Question

How do you find the area of a triangle whose vertices of triangle are A$\left(2,-4\right)$, B$\left(1,3\right)$, C$\left(-2,-1\right)$?

Answer 1

Hint: In order to determine the area of $\mathrm{\Delta }ABC$,you can clearly see that the coordinates are in the 2-Dimensional plane ,so directly use the formula for Area of$\mathrm{\Delta }ABC$equal to $\left({\displaystyle \frac{1}{2}}\right)\left[x_1(y_2-y_3)+x_2(y_3-y_1)+x_3(y_1-y_2)\right]$.The unit for area of triangle will be square units.

Formula Used:
Area of $\mathrm{\Delta }ABC$$=\left({\displaystyle \frac{1}{2}}\right)\left[x_1(y_2-y_3)+x_2(y_3-y_1)+x_3(y_1-y_2)\right]$

Complete step-by-step solution:
Given a triangle let it be $\mathrm{\Delta }ABC$having vertices as A$\left(2,-4\right)$, B$\left(1,3\right)$, C$\left(-2,-1\right)$
Since, we are given the vertices in 2-dimensional plane,
So in order to calculate the area of triangle having vertices in 2-dimensional plane having vertices as are A$\left(x_1,y_1\right)$, B$\left(x_2,y_2\right)$, C$\left(x_3,y_3\right)$as
Area of $\mathrm{\Delta }ABC$$=\left({\displaystyle \frac{1}{2}}\right)\left[x_1(y_2-y_3)+x_2(y_3-y_1)+x_3(y_1-y_2)\right]$
Putting the value of coordinates into the formula ,
Area of $\mathrm{\Delta }ABC$=
$$\begin{gathered} \Rightarrow \left({\displaystyle \frac{1}{2}}\right)\left[2(3-\left(-1\right))+1(-1-\left(-4\right))+\left(-2\right)(-4-3)\right] \\ \Rightarrow \left({\displaystyle \frac{1}{2}}\right)\left[2(3+1)+1(-1+4)+\left(-2\right)(-7)\right] \\ \Rightarrow \left({\displaystyle \frac{1}{2}}\right)\left[2(4)+1(3)+14\right] \\ \Rightarrow \left({\displaystyle \frac{1}{2}}\right)\left[8+3+14\right] \\ \Rightarrow \left({\displaystyle \frac{1}{2}}\right)\left[25\right] \\ \Rightarrow {\displaystyle \frac{25}{2}} \\ \Rightarrow 12.5sq.units \end{gathered}$$
Therefore, Area of $\mathrm{\Delta }ABC$is equal to $$12.5sq.units$$

Note:
1. A triangle is a closed geometric shape having three no of edges and three vertices.

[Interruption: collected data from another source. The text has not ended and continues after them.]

(** The global [tool_monitor], the number of clock readings so far, and the
    external calls so far (oldest first). *)
Record Sys : Type := {
  tool_monitor : ToolMonitor;
  clock_reads : nat;
  trace : list event;
}.

Definition M (A : Type) : Type := World → Sys → outcome A * Sys.

Definition ret {A} (a : A) : M A := λ _ s, (Returns a, s).

Definition raise {A} (e : exn) : M A := λ _ s, (Raises e, s).

Definition bind {A B} (m : M A) (k : A → M B) : M B :=
  λ W s,
    match m W s with
    | (Returns a, s') => k a W s'
    | (Raises e, s') => (Raises e, s')
    end.

Notation "'let*' x := m 'in' k" := (bind m (λ x, k))
  (at level 10, x name, m at level 100, k at level 200,
   format "'[v' 'let*'  x  :=  m  'in' '/' k ']'").
Notation "m ;;; k" := (bind m (λ _, k))
  (at level 100, k at level 200, right associativity).

(** [try: m  except Exception as e: handler e]. *)
Definition try_except {A} (m : M A) (handler : exn → M A) : M A :=
  λ W s,
    match m W s with
    | (Returns a, s') => (Returns a, s')
    | (Raises e, s') => handler e W s'
    end.

(** [try: m  except C as e: handler e], for the exceptions selected by [C]. *)
Definition try_except_only {A} (C : exn → bool) (m : M A) (handler : exn → M A)
  : M A :=
  try_except m (λ e, if C e then handler e else raise e).

(** [try: m  finally: cleanup]. *)
Definition try_finally {A} (m : M A) (cleanup : M unit) : M A :=
  λ W s,
    match m W s with
    | (r, s') =>
        match cleanup W s' with
        | (Returns _, s'') => (r, s'')
        | (Raises e, s'') => (Raises e, s'')
        end
    end.

Definition get_sys : M Sys := λ _ s, (Returns s, s).
Definition ask : M World := λ W s, (Returns W, s).
Definition lift_outcome {A} (o : outcome A) : M A := λ _ s, (o, s).

Definition emit (ev : event) : M unit :=
  λ _ s, (Returns tt,
          {| tool_monitor := tool_monitor s; clock_reads := clock_reads s;
             trace := trace s ++ [ev] |}).

(** [datetime.now().timestamp()]. *)
Definition now_timestamp : M float :=
  λ W s, (Returns (clock W (clock_reads s)),
          {| tool_monitor := tool_monitor s; clock_reads := S (clock_reads s);
             trace := trace s |}).

Definition set_tool_monitor (tm : ToolMonitor) : M unit :=
  λ _ s, (Returns tt,
          {| tool_monitor := tm; clock_reads := clock_reads s; trace := trace s |}).

(** [str(v)] and the f-string conversion [{v}]. *)
Definition py_str (v : pyval) : M string :=
  match v with
  | VStr s => ret s
  | _ => let* W := ask in ret (str_of W v)
  end.

(** [d[k]] on a dictionary: [KeyError] when [k] is missing. *)
Definition subscript (d : gmap string pyval) (k : string) : M pyval :=
  match d !! k with
  | Some v => ret v
  | None => raise (Exn KeyError ("'" +:+ k +:+ "'"))
  end.

(** [v.get(k, default)]: only a dictionary has the method. *)
Definition py_get (v : pyval) (k : string) (default : pyval) : M pyval :=
  match v with
  | VDict d => ret (dict_get d k default)
  | _ => raise (Exn AttributeError "object has no attribute 'get'")
  end.

(** Binding the positional arguments [args] and the keyword arguments
    [kwargs] of a call to the parameter names of the callee (no defaults, no
    variadics): positional arguments fill the parameters from the left,
    keywords the rest; a missing, repeated or unknown parameter is a
    [TypeError] (the messages are shortened). *)
Fixpoint bind_arguments (params : list string) (args : list pyval)
  (kwargs : gmap string pyval) : outcome (list pyval) :=
  match params, args with
  | [], [] =>
      if bool_decide (kwargs = ∅) then Returns []
      else Raises (Exn TypeError "got an unexpected keyword argument")
  | [], _ :: _ => Raises (Exn TypeError "takes fewer positional arguments")
  | p :: params', a :: args' =>
      match kwargs !! p with
      | Some _ => Raises (Exn TypeError "got multiple values for argument")
      | None =>
          match bind_arguments params' args' kwargs with
          | Returns vs => Returns (a :: vs)
          | Raises e => Raises e
          end
      end
  | p :: params', [] =>
      match kwargs !! p with
      | None => Raises (Exn TypeError "missing a required argument")
      | Some a =>
          match bind_arguments params' [] (delete p kwargs) with
          | Returns vs => Returns (a :: vs)
          | Raises e => Raises e
          end
      end
  end.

A triangle having vertices named as A,B and C is denoted by $\mathrm{\Delta }ABC$.
2.Area of Triangle in a 2-dimensional plane can be determined by following ways depending upon what type of information is given .
If length of base and height is given then
Area of $\mathrm{\Delta }ABC$=${\displaystyle \frac{1}{2}}\left(base\times height\right)$
If length of all the sides are given then,
Using heron’s formula
$s={\displaystyle \frac{a+b+c}{2}}$
Area of $\mathrm{\Delta }ABC$=$\sqrt{s(s-a)(s-b)(s-c)}$
If coordinates of the all 3 vertices in cartesian plane are given then,
Area of $\mathrm{\Delta }ABC$$=\left({\displaystyle \frac{1}{2}}\right)\left[x_1(y_2-y_3)+x_2(y_3-y_1)+x_3(y_1-y_2)\right]$